When to applaud has been a subject of music debate for many years. For the last hundred years or so, the tradition has been to wait to clap until the very end of the piece, no matter how many individual movements there may be. The purpose of waiting is to allow the orchestra to present the piece without interruption and to help maintain the unity and beauty of the composition. In earlier times, it was quite common for an audience to break out in applause whenever it pleased them to demonstrate their appreciation. Today, it's not uncommon or wrong for there to be enthusiastic applause between movements. Not to worry. But if you are concerned about when to applaud, a good rule is to wait until a piece ends, the conductor turns to face the audience and the applause begins.

Where are Concerts Held?

All concerts of the Redlands Symphony are performed in the beautiful Memorial Chapel on the campus of the University of Redlands in Redlands, California. Get Directions.

When Should I Arrive?

Concerts normally begin promptly at 8p.m. During our 2021–22 Season, doors will open at 6:30p.m. to allow adequate time for physical distancing during our check-in procedures and health checks.

Late Seating: If you cannot avoid being late, late seating will take place during the first appropriate pause in the performance, at the direction of the house management. At times, a program is presented without intermission and late seating may not be available at all. It's always best to arrive while there is plenty of time to guarantee you won't miss a single note of the performance.

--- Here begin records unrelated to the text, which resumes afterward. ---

(** Splits on every scrutinee of the goal that is not itself a match. *)
Ltac split_cases :=
  repeat (match goal with
          | |- context [match ?x with _ => _ end] =>
              lazymatch x with
              | context [match _ with _ => _ end] => fail
              | _ => destruct x eqn:?; simpl in *
              end
          end).

(** [C2], as stated, fails: with a configuration file that cannot be
    written, [clone_voice] reports a failure and yet the new voice is in
    the in-memory registry. *)
Lemma failed_write_leaves_the_clone_in_memory :
  let w := Examples.sample_uploaded_read_only in
  let r := clone_voice "abc" Examples.uploaded_path "" "" w in
  r.1 = Ok (false, CloneError OSError) /\
  voices (config w) !! "abc" = None /\
  is_Some (voices (config r.2) !! "abc") /\
  config r.2 <> config w.
Proof.
  split; [vm_compute; reflexivity|]. split; [vm_compute; reflexivity|].
  split; [eexists; vm_compute; reflexivity|].
  intros E.
  assert (H : voices (config (clone_voice "abc" Examples.uploaded_path "" ""
                                Examples.sample_uploaded_read_only).2) !! "abc"
              = voices (config Examples.sample_uploaded_read_only) !! "abc")
    by (by rewrite E).
  vm_compute in H. discriminate H.
Qed.

(** [C2], amended.  Each of the six operations changes the registry in
    memory first and writes the store last.  A call that succeeds leaves
    the store equal to the registry in memory.  While the store can be
    written, a call that does not succeed leaves registry and store as
    they were.  When the store cannot be written the call does not
    succeed, and the registry in memory is the one the same call produces
    when the write goes through: nothing is rolled back.  The store then
    keeps its content when the call is refused before the write or the
    file cannot be opened, and holds no document when the file was opened
    and the write failed. *)
Theorem mutations_are_written_through_and_never_rolled_back
    (op : RegistryOp) (w : World) :
  let r := perform op w in
  (succeeded r.1 = true -> store r.2 = Some (dump r.2)) /\
  (store_ok w = true -> succeeded r.1 = false ->
   config r.2 = config w /\ heap r.2 = heap w /\ store r.2 = store w) /\
  (store_ok w = false ->
   succeeded r.1 = false /\
   store r.2 =
     (if succeeded (perform op (with_store_ok true w)).1 && store_opens w
      then None else store w) /\
   config r.2 = config (perform op (with_store_ok true w)).2 /\
   heap r.2 = heap (perform op (with_store_ok true w)).2).
Proof.
  destruct w as [c h st sok sop fl dr fok ud lg ob ck tts snd].
  destruct op; simpl.
  all: unfold_ops; split_cases.
  all: unfold dump; simpl; repeat split; intros; simplify_eq; try done.
Qed.

Lemma mutations_are_written_through_and_never_rolled_back_witness :
  let w := Examples.abc_selected_disk_full in
  let op := OpDelete "abc" in
  store_ok w = false /\
  succeeded (perform op w).1 = false /\
  is_Some (store w) /\
  store (perform op w).2 = None /\
  is_Some (voices (config w) !! "abc") /\
  voices (config (perform op w).2) !! "abc" = None.
Proof.
  intros w op.
  assert (H : store_ok w = false) by reflexivity.
  destruct (mutations_are_written_through_and_never_rolled_back op w)
    as (_ & _ & Hfail).
  destruct (Hfail H) as (Hs & Hst & Hc & _).
  split; [exact H|]. split; [exact Hs|].
  split; [eexists; vm_compute; reflexivity|].
  split; [rewrite Hst; vm_compute; reflexivity|].
  split; [eexists; vm_compute; reflexivity|].
  rewrite Hc. vm_compute. reflexivity.
Defined.

(** * Properties of the dialog *)

Lemma fresh_world_registry_ok : registry_ok Examples.fresh_world.
Proof. split; eexists; vm_compute; reflexivity. Qed.

(** Well-formedness is an invariant of the six operations, so it holds of
    every registry they produce from [DEFAULT_CONFIG]. *)
Lemma perform_keeps_registry_ok (op : RegistryOp) (w : World) :
  registry_ok w -> registry_ok (perform op w).2.
Proof.
  destruct w as [c h st sok sop fl dr fok ud lg ob ck tts snd].
  unfold registry_ok. simpl. intros [H1 H2].
  destruct op; simpl; unfold_ops; split_cases; simpl; try done.
  all: repeat match goal with
         | H : bool_decide _ = true |- _ => apply bool_decide_eq_true_1 in H
         | H : bool_decide _ = false |- _ => apply bool_decide_eq_false_1 in H
         | H : _ && _ = true |- _ => apply andb_true_iff in H as [? ?]
         | H : negb _ = true |- _ => apply negb_true_iff in H
         | H : negb _ = false |- _ => apply negb_false_iff in H
         end.
  all: simplify_eq.
  all: try (split; rewrite ?lookup_insert_is_Some, ?lookup_delete_is_Some;
            [try (destruct (decide (name = DEFAULT_VOICE_NAME)); by auto)
            |try (destruct (decide (name = default_voice c)); by auto)]).
  all: split; done.
Qed.

(** [C9], as stated, fails: after the main-menu button the session still
    waits for the name of the clone and still holds the uploaded sample,
    and the sample's file is still there. *)
Lemma back_to_main_keeps_the_uploaded_sample :
  let w := Examples.sample_uploaded in
  let w' := Examples.after (button_callback (B := CPythonFragment.builtins)
                              (Examples.button "back_to_main")) w in
  user_data w !! "voice_audio_path" = Some (PStr Examples.uploaded_path) /\
  user_data w' !! "voice_audio_path" = Some (PStr Examples.uploaded_path) /\
  get_truthy (user_data w') "awaiting_cloned_voice_name" = true /\
  files w' !! Examples.uploaded_path = Some Examples.sample.
Proof. repeat split; vm_compute; reflexivity. Qed.

(** [C9], amended.  From every session state the main-menu button
    answers the query and redraws the main menu, and does nothing else:
    the session with all its payload, the files and the registry are as
    before. *)
Theorem back_to_main_only_shows_the_menu {B : PyBuiltins} (w : World)
    (m : option Message) :
  button_callback (mkUpdate m (Some "back_to_main")) w
  = (Ok tt,
     with_outbox (outbox w ++ [Answer None false;
                               EditText TxtMainMenu (Some MainMenu)]) w).
Proof.
  destruct w. unfold button_callback. run.
  by rewrite <- app_assoc.
Qed.

Lemma synthesize_keeps_user_data (text : string) (voice out : option string)
    (w : World) :
  user_data (synthesize text voice out w).2 = user_data w.
Proof.
  destruct w. unfold synthesize, get_voice_info. run. split_cases; reflexivity.
Qed.

Lemma synthesize_without_pipeline (text : string) (voice out : option string)
    (w : World) :
  tts_pipeline w = None ->
  synthesize text voice out w
  = (Ok None, with_log (log w ++ [ErrorTtsNotInitialised]) w).
Proof.
  intros H. destruct w. simpl in H. subst. reflexivity.
Qed.

(** [C4], as stated, fails: synthesis fails for want of a pipeline, the
    user is told so, and the pending text is still in the session. *)
Lemma pending_text_survives_failed_synthesis :
  let w := Examples.pending_hello_without_tts in
  let w' := Examples.after
              (synthesize_and_send (Examples.text_message "") "default") w in
  (synthesize "hello" (Some "default") None w).1 = Ok None /\
  last (outbox w') = Some (ReplyText TxtGenerationFailed None) /\
  user_data w' !! "pending_text" = Some (PStr "hello").
Proof. repeat split; vm_compute; reflexivity. Qed.

(** [C4], amended.  When [synthesize] returns no audio,
    [synthesize_and_send] ends there: it reports the failure to the user
    and returns, and the session, pending text included, is what it was
    before the call. *)
Theorem failed_synthesis_keeps_the_pending_text
    (w w1 : World) (u : Update) (m : Message) (voice_name text : string) :
  upd_message u = Some m ->
  user_data w !! "pending_text" = Some (PStr text) ->
  text <> "" ->
  synthesize text (Some voice_name) None
    (with_outbox (outbox w ++ [ReplyText (TxtGenerating voice_name) None]) w)
  = (Ok None, w1) ->
  synthesize_and_send u voice_name w
  = (Ok tt, with_outbox (outbox w1 ++ [ReplyText TxtGenerationFailed None]) w1)
  /\ user_data w1 = user_data w.
Proof.
  intros Hm Hp Hne Hs. split.
  - unfold synthesize_and_send. run. rewrite Hp. simpl.
    rewrite (proj2 (String.eqb_neq _ _) Hne). simpl. rewrite Hm. simpl.
    rewrite Hs. reflexivity.
  - pose proof (synthesize_keeps_user_data text (Some voice_name) None
                  (with_outbox (outbox w ++ [ReplyText (TxtGenerating voice_name) None]) w)) as H.
    rewrite Hs in H. simpl in H. destruct w; exact H.
Qed.

Lemma failed_synthesis_keeps_the_pending_text_witness :
  let w := Examples.pending_hello_without_tts in
  let u := Examples.text_message "" in
  user_data w !! "pending_text" = Some (PStr "hello") /\
  "hello" <> "" /\
  (synthesize_and_send u "default" w).1 = Ok tt /\
  user_data (synthesize_and_send u "default" w).2 !! "pending_text"
  = Some (PStr "hello").
Proof.
  intros w u.
  assert (H1 : user_data w !! "pending_text" = Some (PStr "hello"))
    by (vm_compute; reflexivity).
  assert (H2 : "hello" <> "") by discriminate.
  pose proof (synthesize_without_pipeline "hello" (Some "default") None
                (with_outbox (outbox w ++ [ReplyText (TxtGenerating "default")
                                             None]) w) eq_refl) as H3.
  destruct (failed_synthesis_keeps_the_pending_text w _ u _ "default" "hello"
              eq_refl H1 H2 H3) as (Hrun & Hud).
  split; [exact H1|]. split; [exact H2|]. rewrite Hrun.
  split; [reflexivity|]. simpl. exact H1.
Defined.

Lemma SFcompare_Lt_swap (a b : spec_float) :
  SFcompare a b = Some Lt -> SFcompare b a = Some Gt.
Proof.
  destruct a as [sa|sa| |sa ma ea], b as [sb|sb| |sb mb eb]; simpl;
    try discriminate; try (destruct sa, sb; simpl; congruence);
    try (destruct sa; simpl; congruence); try (destruct sb; simpl; congruence).
  change (Pos.compare_cont Eq mb ma) with (Pos.compare mb ma).
  change (Pos.compare_cont Eq ma mb) with (Pos.compare ma mb).
  rewrite (Z.compare_antisym ea eb), (Pos.compare_antisym ma mb).
  destruct sa, sb; simpl; try congruence;
    destruct (ea ?= eb)%Z; simpl; try congruence;
    destruct (ma ?= mb)%positive; simpl; congruence.
Qed.

(** [x <= y] excludes [y < x]. *)
Lemma leb_excludes_gt (x y : float) :
  (x <=? y)%float = true -> (y <? x)%float = false.
Proof.
  rewrite leb_spec, ltb_spec. unfold SFleb, SFltb.
  destruct (SFcompare (Prim2SF y) (Prim2SF x)) as [[]|] eqn:E; try reflexivity.
  apply SFcompare_Lt_swap in E. rewrite E. discriminate.
Qed.

Lemma within_not_beyond (param : string) (v : float) :
  within_bounds param v = true -> beyond_bounds param v = false.
Proof.
  unfold within_bounds, beyond_bounds.
  destruct (spec_bounds param) as [[lo hi]|]; [|done].
  intros [H1 H2]%andb_true_iff.
  by rewrite (leb_excludes_gt _ _ H1), (leb_excludes_gt _ _ H2).
Qed.

Section NumericEdit.
Context {B : PyBuiltins}.

Lemma numeric_param_cases (param : string) :
  param ∈ ["speed"; "pitch"; "volume"] ->
  param = "speed" \/ param = "pitch" \/ param = "volume".
Proof.
  intros H. rewrite !elem_of_cons, elem_of_nil in H.
  destruct H as [?|[?|[?|[]]]]; auto.
Qed.

Lemma handle_text_input_adjusting (w : World) (u : Update) (p : pyval) :
  user_data w !! "adjusting_param" = Some p ->
  handle_text_input u w = adjust_from_text u p w.
Proof. intros H. unfold handle_text_input. run. by rewrite H. Qed.

Lemma adjust_not_a_number (w : World) (u : Update) (m : Message)
    (text param voice_name : string) :
  upd_message u = Some m -> msg_text m = Some text ->
  param ∈ ["speed"; "pitch"; "volume"] ->
  py_float text = None ->
  adjust_from_text u (PParam param voice_name) w
  = (Ok tt, with_outbox (outbox w ++ [ReplyText TxtNotANumber None]) w).
Proof.
  intros Hm Ht Hp Hf. unfold adjust_from_text. run.
  rewrite (bool_decide_eq_true_2 _ Hp), Hm. simpl. rewrite Ht, Hf. simpl.
  reflexivity.
Qed.

Lemma adjust_beyond_bounds (w : World) (u : Update) (m : Message)
    (text param voice_name : string) (v : float) :
  upd_message u = Some m -> msg_text m = Some text ->
  param ∈ ["speed"; "pitch"; "volume"] ->
  py_float text = Some v -> beyond_bounds param v = true ->
  exists t, t ∈ [TxtSpeedRange; TxtPitchRange; TxtVolumeRange] /\
    adjust_from_text u (PParam param voice_name) w
    = (Ok tt, with_outbox (outbox w ++ [ReplyText t None]) w).
Proof.
  intros Hm Ht Hp Hf Hb. unfold adjust_from_text. run.
  rewrite (bool_decide_eq_true_2 _ Hp), Hm. simpl. rewrite Ht, Hf. simpl.
  destruct (numeric_param_cases _ Hp) as [->|[->| ->]];
    unfold beyond_bounds, spec_bounds in Hb; simpl in Hb; simpl; rewrite Hb;
    simpl.
  - exists TxtSpeedRange. split; [repeat constructor|reflexivity].
  - exists TxtPitchRange. split; [repeat constructor|reflexivity].
  - exists TxtVolumeRange. split; [repeat constructor|reflexivity].
Qed.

Intermission: Most programs are performed with one 20-minute intermission. Consult the program to learn exactly when the intermission will occur. At times, however, a program will be performed without an intermission. Again, consult the program for details so you can make appropriate provision for your personal comfort.

May I Bring My Children?

Keep in mind that most concerts last about two hours. That is usually too long for most young children (5 and under) to be still and quiet. We encourage patrons to bring young children to the Redlands Symphony's OrKIDstra Family Concert & Petting Zoo, which is held each Spring. Call the Symphony office (909.587.5565) or consult our Events page for dates.

All patrons, no matter their age, must have a ticket to enter Memorial Chapel and must sit in their assigned seat.

May I Take Pictures or Record the Music?

The use of cameras and any recording devices (including cell phones) is not permitted in Memorial Chapel at any time.

Balcony Access

Due to its nature as an historic building, the balcony of the University of Redlands Memorial Chapel is only accessible by two flights of stairs. We recommend that patrons unable to climb stairs purchase tickets on the main floor. If you require assistance selecting a seat, please contact our box office at 909.587.5565.

Please note that we have a large number of patrons with difficulty accessing stairs, and the Main Floor does sell out in many performances. We encourage you to purchase your tickets as early as possible in order to have the best selection.